GPT-4 demonstrates superior performance compared to GPT-3.5 in clinical decision-making for sports surgery and physiotherapy. These findings suggest that advanced AI models can aid in diagnostic accuracy, treatment planning, and rehabilitation strategies. However, AI should function as a decision-support tool rather than a substitute for expert clinical judgment. Future studies should explore the integration of AI into real-world clinical workflows, validate findings using larger datasets, and compare additional AI models beyond the GPT series.
The utilization of artificial intelligence (AI) technologies in healthcare has gained significant momentum in recent years, particularly in clinical decision-making processes [1,2,3,4]. Advances in natural language processing (NLP) technologies have highlighted the potential applicability of large language models (LLMs) like the GPT series in addressing complex tasks such as medical decision-making and patient management. The existing literature demonstrates the promise of AI in improving diagnostic accuracy and optimizing treatment processes across various medical fields. For instance, Lopez et al. (2020) [5] explored AI’s impact in cardiology, while Clark et al. (2024) [6] examined its accuracy in classifying dermatological conditions. However, there is a notable gap in the literature regarding the performance of AI-driven technologies in specialized fields such as sports surgery and physiotherapy, which demand highly specialized expertise.
Sports surgery and physiotherapy are domains characterized by intricate clinical decision-making processes that require expertise in both diagnosis and treatment planning. Accurate diagnosis and effective treatment strategies in these areas not only improve patient outcomes but are also critical for athletes to sustain their professional careers. Despite the growing body of research on AI applications in general medical practice, there remains a lack of comprehensive studies assessing its impact in these niche areas [7,8,9,10,11]. Although some recent studies have investigated AI’s role in musculoskeletal disorders, the extent to which AI can contribute to specific clinical decision-making processes in sports surgery and physiotherapy has not been fully explored [12,13,14,15].

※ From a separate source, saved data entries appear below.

(* ===== verification/Pipeline.v ===== *)
(** The pipeline of a Destination.Get stream: the watcher of [watcher/endpoints_watcher.go]
    calls the listener of a subscription, whose queue feeds the translator of
    [endpoint_translator.go].  The theorems are stated against the interface
    EndpointUpdateListener and then for the translator behind its queue. *)
From S2P Require Import Prelude GoStd K8s Addresses WeightedAddr PortPublisher.
From S2P Require Import EndpointsWatcher EndpointTranslator.

#[local] Open Scope string_scope.
#[local] Open Scope list_scope.
#[local] Open Scope Z_scope.

(** The addresses [v] agree with the publisher of a subscription. *)
Definition tracks (ew : EndpointsWatcher) (id : ID) (key : portAndHostname) (v : gmap ID Address)
    : Prop :=
  ∃ pp, port_at ew id key = Some pp
    ∧ dom v = dom (Addresses (addresses pp))
    ∧ ∀ i a b, v !! i = Some a → Addresses (addresses pp) !! i = Some b →
        synced a b ∧ Identity a = Identity b ∧ zones a ≡ₚ zones b.

Lemma reachable_tracks `{!MapRange} b ew views id key l h :
  rtc ew_step (NewEndpointsWatcher b, ∅) (ew, views) → views !! (id, key, l) = Some h →
  tracks ew id key (view_events ∅ h).
Proof.
  intros (_ & _ & Hdom & Hsync)%ew_reachable_inv Hv. simpl in *.
  destruct (proj1 (Hdom id key l)) as (pp & Hpp & _); [by eexists|].
  specialize (Hsync _ _ _ _ _ Hv Hpp). exists pp. split_and!; [done|by apply agrees_dom|].
  intros i a c Ha Hc. specialize (Hsync i). rewrite Ha, Hc in Hsync. inversion Hsync; subst.
  split; [done|by apply synced_Identity].
Qed.

(** any implementation of the listener interface that starts knowing nothing and
    receives the calls of its subscription knows, in every reachable state of the watcher,
    the IDs of its publisher, with the publisher's identities and zone hints. *)
Theorem listener_tracks `{!MapRange} `{!EndpointUpdateListener L} (l0 : L) b ew views id key l h :
  known l0 = ∅ →
  rtc ew_step (NewEndpointsWatcher b, ∅) (ew, views) → views !! (id, key, l) = Some h →
  tracks ew id key (known (foldl listen l0 h)).
Proof. intros Hl0. rewrite known_listen_all, Hl0. apply reachable_tracks. Qed.

Definition ex_history : list ListenerEvent := default [] (ex_ew2.2 !! (ex_id, (80, ""), 7%nat)).

Lemma listener_tracks_witness :
  let et := foldl (listen (EndpointUpdateListener := endpointTranslator_listener (H := range_in_order)))
              (newEndpointTranslator ex_config None) ex_history in
  size (Addresses (availableEndpoints et)) = 2%nat
  ∧ tracks ex_ew2.1 ex_id (80, "") (Addresses (availableEndpoints et)).
Proof.
  split; [vm_compute; reflexivity|].
  apply (@listener_tracks range_in_order _ (@endpointTranslator_listener unit range_in_order)
    (newEndpointTranslator ex_config None) true ex_ew2.1 ex_ew2.2 ex_id (80, "") 7).
  - reflexivity.
  - exact ex_ew2_reachable.
  - apply Some_default. vm_compute. reflexivity.
Defined.


(** The queue while the two calls of the example subscription pass through it. *)
Definition ex_call (n : nat) : ListenerEvent := nth n ex_history (NoEndpoints true).
Definition ex_q0 : queue unit := newQueue (newEndpointTranslator ex_config None).
Definition ex_q1 : queue unit := default ex_q0 (res_ok (enqueueUpdate ex_q0 (ex_call 0))).
Definition ex_q2 : queue unit := default ex_q1 (receive (H := range_in_order) ex_q1).
Definition ex_q3 : queue unit := default ex_q2 (res_ok (enqueueUpdate ex_q2 (ex_call 1))).
Definition ex_q4 : queue unit := default ex_q3 (receive (H := range_in_order) ex_q3).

In recent years, AI and large language models (LLMs) have been increasingly integrated into decision support systems in orthopedics and physiotherapy. Several studies have examined the potential role of AI in improving diagnostic and treatment decision-making. Kunze et al. (2024) evaluated the ability of GPT-4 to diagnose and triage patients with knee pain, demonstrating that AI can assist in clinical decision-making by improving diagnostic consistency and reducing variability in physician assessments [12]. Similarly, Lintz et al. (2024) investigated the capacity of AI models to accurately classify patients requiring surgical intervention for foot and ankle surgery, finding that AI-supported triage could improve patient management efficiency [13]. In another study, Nwachukwu et al. (2025) analyzed the extent to which current LLMs align with evidence-based clinical guidelines in the management of musculoskeletal diseases and highlighted discrepancies between AI-generated treatment recommendations and expert guidelines [14]. Furthermore, Truhn et al. (2023) assessed GPT-4’s capability to generate orthopedic treatment recommendations based on MRI reports, demonstrating its potential role in radiology-based decision support systems [15]. Beyond orthopedics, AI applications in physiotherapy have also been examined. Villagrán et al. (2024) explored how LLMs can be used in physiotherapy education to provide automated feedback to students, indicating that AI has the potential to support both clinical decision-making and educational frameworks [16].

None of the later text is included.